**TASK**. Among the entries below, find the lines that contain the string "Some". State only how many there are.

Stored data:

Definition add_message (sender : text) (recipient : option text) (body : text) (revision : option text) (supersedes : Cell) : T Z :=
  id <- look (λ b, next_rowid (mg_id <$> b.(b_messages))) ;;
  update (λ b, set_messages (b.(b_messages) ++
    [{| mg_id := id; mg_sender := sender; mg_recipient := recipient; mg_body := body; mg_status := ACCEPTED;
        mg_revision := revision; mg_supersedes := supersedes; mg_superseded_by := None |}]) b) ;;
  ret id.

Definition insert_message (sender : text) (recipient : Value) (body : text) : T Z :=
  r <- lift (loose 2 recipient) ;;
  add_message sender (text_affinity r) body None CNull.

Record NewMessage := {
  nm_sender : text;
  nm_recipient : Value;
  nm_body : text;
  nm_revision : option text;
  nm_supersedes : option Value;
}.

Definition send_message (m : NewMessage) : T Z :=
  supersedes <- match m.(nm_supersedes) with Some id => lift (loose 5 id) | None => ret CNull end ;;
  r <- lift (loose 2 m.(nm_recipient)) ;;
  add_message m.(nm_sender) (text_affinity r) m.(nm_body) m.(nm_revision) (integer_affinity supersedes).

Definition message_with (c : Cell) (m : MessageRow) : bool := has_id c m.(mg_id).

Definition message (id : Value) : T (option MessageRow) :=
  c <- lift (loose 1 id) ;;
  look (λ b, List.find (message_with c) b.(b_messages)).

Definition addressed_message (id : Value) (recipient : text) : T (option MessageRow) :=
  c <- lift (loose 1 id) ;;
  look (λ b, List.find (λ m, message_with c m && text_equal m.(mg_recipient) (Some recipient)) b.(b_messages)).

Definition run_on_message (c : Cell) (f : MessageRow → MessageRow) : T unit :=
  l <- look b_messages ;;
  debug_assert (existsb (message_with c) l) ;;
  update (set_messages ((λ m, if message_with c m then f m else m) <$> l)).

Definition set_message_status (id : Value) (s : MessageState) : T unit :=
  c <- lift (loose 2 id) ;;
  run_on_message c (λ m,
    {| mg_id := m.(mg_id); mg_sender := m.(mg_sender); mg_recipient := m.(mg_recipient); mg_body := m.(mg_body);
       mg_status := s; mg_revision := m.(mg_revision); mg_supersedes := m.(mg_supersedes);
       mg_superseded_by := m.(mg_superseded_by) |}).

Definition set_superseded_by (id : Value) (successor : Z) : T unit :=
  c <- lift (loose 2 id) ;;
  run_on_message c (λ m,
    {| mg_id := m.(mg_id); mg_sender := m.(mg_sender); mg_recipient := m.(mg_recipient); mg_body := m.(mg_body);
       mg_status := m.(mg_status); mg_revision := m.(mg_revision); mg_supersedes := m.(mg_supersedes);
       mg_superseded_by := Some successor |}).

(** ** [evidence] *)

Definition set_evidence (l : list EvidenceEntry) (b : Board) : Board :=
  {| b_run := b.(b_run); b_members := b.(b_members); b_tasks := b.(b_tasks); b_files := b.(b_files);
     b_messages := b.(b_messages); b_evidence := l; b_requests := b.(b_requests);
     b_events := b.(b_events); b_usage := b.(b_usage) |}.

Definition evidence_by (criterion : option text) (actor : text) (e : EvidenceEntry) : bool :=
  text_equal e.(ee_criterion) criterion && bool_decide (e.(ee_actor) = actor).

Definition prior_evidence (criterion : Value) (actor : text) : T (option EvidenceEntry) :=
  c <- lift (loose 1 criterion) ;;
  look (λ b, List.find (evidence_by (text_affinity c) actor) b.(b_evidence)).

Record NewEvidence := {
  ne_criterion : Value;
  ne_artifact : text;
  ne_revision : text;
  ne_kind : text;
  ne_actor : text;
  ne_accepted : bool;
}.

(** [INSERT OR REPLACE]: the row of the same criterion and actor goes. *)
Definition record_evidence (e : NewEvidence) : T unit :=
  c <- lift (loose 1 e.(ne_criterion)) ;;
  update (λ b, set_evidence
    (List.filter (λ o, negb (evidence_by (text_affinity c) e.(ne_actor) o)) b.(b_evidence) ++
     [{| ee_criterion := text_affinity c; ee_artifact := e.(ne_artifact); ee_revision := e.(ne_revision);
         ee_kind := e.(ne_kind); ee_actor := e.(ne_actor); ee_accepted := e.(ne_accepted) |}]) b).

Definition delete_all_evidence : T unit := update (set_evidence []).

Record CompletionState := {
  cs_criteria : Value;
  cs_evidence : list EvidenceEntry;
  cs_tasks : list TaskRow;
  cs_has_reservations : bool;
}.

Definition completion_state : T CompletionState :=
  criteria <- run_criteria ;;
  criteria <- ok_or criteria (refusal RunMissing (tx "coordination run missing")) ;;
  look (λ b, {| cs_criteria := criteria; cs_evidence := b.(b_evidence); cs_tasks := b.(b_tasks);
                cs_has_reservations := negb (length b.(b_files) =? 0)%nat |}).

(** ** [requests] *)

Definition REQUEST_LEDGER_CAPACITY : Z := 10000.
Definition REQUEST_ID_MAX_BYTES : Z := 128.

Definition set_requests (l : list RequestRow) (b : Board) : Board :=
  {| b_run := b.(b_run); b_members := b.(b_members); b_tasks := b.(b_tasks); b_files := b.(b_files);
     b_messages := b.(b_messages); b_evidence := b.(b_evidence); b_requests := l;
     b_events := b.(b_events); b_usage := b.(b_usage) |}.

(** [Store.retry]: the answer of a request made before, or the work and its
    record; with whether the work ran, which the callers' closures note. *)
Definition retry (actor request : text) (payload : Value) (action : T Value) : T (Value * bool) :=
  lift (bounded_text request (tx "request id") REQUEST_ID_MAX_BYTES) ;;
  payload <- lift (encoded payload) ;;
  old <- look (λ b, List.find (λ r, bool_decide (r.(rq_actor) = actor) && bool_decide (r.(rq_request) = request)) b.(b_requests)) ;;
  match old with
  | Some r =>
      if bool_decide (r.(rq_payload) = payload) then ret (r.(rq_result), false)
      else refuse RequestIdReused (tx "request id reused with different payload")
  | None =>
      held <- look (λ b, Z.of_nat (length b.(b_requests))) ;;
      if held <? REQUEST_LEDGER_CAPACITY
      then
        result <- action ;;
        lift (encoded result) ;;
        update (λ b, set_requests (b.(b_requests) ++
          [{| rq_actor := actor; rq_request := request; rq_payload := payload; rq_result := stored result |}]) b) ;;
        ret (result, true)
      else refuse CapacityFull (tx "coordination request ledger full (" ++ decimal REQUEST_LEDGER_CAPACITY ++ tx ")")
  end.
End statements.

(** * The store *)

(** What the transactions of a call run against: the board file, when there is
    one; what each transaction meets of its own accord (a busy lock, a failed
    write), and what others commit before it. *)
Record Session := {
  store : option Board;
  s_clock : nat → f64;
  s_ids : nat → text;
  faults : nat → option Refusal;
  others : nat → option Board → option Board;
}.

Definition empty_board : Board :=
  {| b_run := None; b_members := []; b_tasks := []; b_files := []; b_messages := []; b_evidence := [];
     b_requests := []; b_events := [];
     b_usage := {| budget := VNull; observed_tokens := int 0; unknown_usage_requests := int 0 |} |}.

(** (The message also names the file.) *)
Definition MISSING : text :=
  tx "coordination store missing: it was deleted while the run was live, so this run's board is lost".

(** [BoardRepository::atomic]: the work of one transaction, committed when it
    succeeds.  A file that a failed first transaction leaves without tables is
    taken as no board. *)
Definition atomic {A} (create : bool) (work : T A) : M Session Refusal A :=
  λ s,
    let found := s.(others) O s.(store) in
    let after (b : option Board) (clock : nat → f64) (ids : nat → text) :=
      {| store := b; s_clock := clock; s_ids := ids; faults := λ n, s.(faults) (S n); others := λ n, s.(others) (S n) |} in
    match s.(faults) O with
    | Some fault => (after found s.(s_clock) s.(s_ids), Err fault)
    | None =>
        match (match found with Some b => Some b | None => if create then Some empty_board else None end) with
        | None => (after found s.(s_clock) s.(s_ids), Err (refusal StoreMissing MISSING))
        | Some b =>
            match work {| board := b; clock := s.(s_clock); ids := s.(s_ids) |} with
            | (t, Ok a) => (after (Some t.(board)) t.(clock) t.(ids), Ok a)
            | (t, Err e) => (after found t.(clock) t.(ids), Err e)
            | (t, Panic) => (after found t.(clock) t.(ids), Panic)
            end
        end
    end.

**SOLUTION**. 8